**HOW TO COMPLETE THIS TASK**: Write out every line exactly, from the first line of the records below through the line that contains "(counter_inc (method req, route, py_str c')".

**Stored data entries**:
(** A request is filed under one code only. *)
Lemma counted_under_unique (req : request) (route : string) (c c' : Z)
    (st st' : state) :
  counted_under req route c st st' -> counted_under req route c' st st' -> c = c'.
Proof.
  unfold counted_under. intros -> Heq.
  destruct (decide ((method req, route, py_str c) = (method req, route, py_str c')))
    as [Hk|Hk].
  - injection Hk as Hs. now apply py_str_inj.
  - exfalso.
    assert (Hv : counter_value
                   (counter_inc (method req, route, py_str c) (HTTP_REQUESTS (registry st)))
                   (method req, route, py_str c)
                 = counter_value
                     (counter_inc (method req, route, py_str c') (HTTP_REQUESTS (registry st)))
                     (method req, route, py_str c)) by now rewrite Heq.
    rewrite counter_inc_same in Hv.
    rewrite counter_inc_other in Hv by congruence. lia.
Qed.

(** ** The delay control *)

Ltac unfold_M :=
  unfold mbind, M_bind, mret, M_ret, pass, reflect, raise, attempt, call,
    the_request, time_time, modify_registry, try_except_Exception in *.

(** Whatever the query string holds, the delay control comes back
    normally; it moves the clock forward or does nothing at all. *)
Lemma inject_delay_cases (req : request) (st : state) :
  inject_delay req st = (Return tt, st) \/
  exists d q,
    args_get "delay" (args req) = Some d /\ d <> "" /\
    float d = Return (Finite q) /\ (0 <= q)%Q /\
    inject_delay req st =
      (Return tt,
       mkState (mkWorld (items (globals st)) (clock (globals st) + q)%Q)
               (registry st)).
Proof.
  unfold inject_delay. unfold_M.
  destruct (args_get "delay" (args req)) as [d|] eqn:Hget; simpl; [|now left].
  destruct (String.eqb_spec d "") as [->|Hne]; simpl; [now left|].
  destruct (float d) as [[q| |]|e] eqn:Hfloat; simpl.
  - unfold time_sleep.
    destruct (Qle_bool (- SLEEP_MAX) q && Qle_bool q SLEEP_MAX); simpl; [|now left].
    destruct (Qle_bool 0 q) eqn:Hq; simpl; [|now left].
    right. exists d, q. repeat split; try assumption.
    now apply Qle_bool_iff.
  - now left.
  - now left.
  - assert (He : e = value_error).
    { unfold float in Hfloat.
      destruct (to_ascii_literal _); [|congruence].
      destruct (drop_underscores _ _); [|congruence].
      destruct (take_sign _) as [neg body].
      destruct (_ || _); [discriminate|].
      destruct (String.eqb _ "nan"); [discriminate|].
      destruct (parse_decimal body); congruence. }
    subst e. now left.
Qed.

Lemma inject_delay_returns (req : request) (st : state) :
  inject_delay req st = (Return tt, at_start req st).
Proof.
  unfold at_start.
  destruct (inject_delay_cases req st) as [->|(d & q & _ & _ & _ & _ & ->)];
    reflexivity.
Qed.

Lemma at_start_registry (req : request) (st : state) :
  registry (at_start req st) = registry st.
Proof.
  unfold at_start.
  destruct (inject_delay_cases req st) as [->|(d & q & _ & _ & _ & _ & ->)];
    reflexivity.
Qed.

Lemma at_start_items (req : request) (st : state) :
  items (globals (at_start req st)) = items (globals st).
Proof.
  unfold at_start.
  destruct (inject_delay_cases req st) as [->|(d & q & _ & _ & _ & _ & ->)];
    reflexivity.
Qed.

**ANSWER BOX**:
(** A request is filed under one code only. *)
Lemma counted_under_unique (req : request) (route : string) (c c' : Z)
    (st st' : state) :
  counted_under req route c st st' -> counted_under req route c' st st' -> c = c'.
Proof.
  unfold counted_under. intros -> Heq.
  destruct (decide ((method req, route, py_str c) = (method req, route, py_str c')))
    as [Hk|Hk].
  - injection Hk as Hs. now apply py_str_inj.
  - exfalso.
    assert (Hv : counter_value
                   (counter_inc (method req, route, py_str c) (HTTP_REQUESTS (registry st)))
                   (method req, route, py_str c)
                 = counter_value
                     (counter_inc (method req, route, py_str c') (HTTP_REQUESTS (registry st)))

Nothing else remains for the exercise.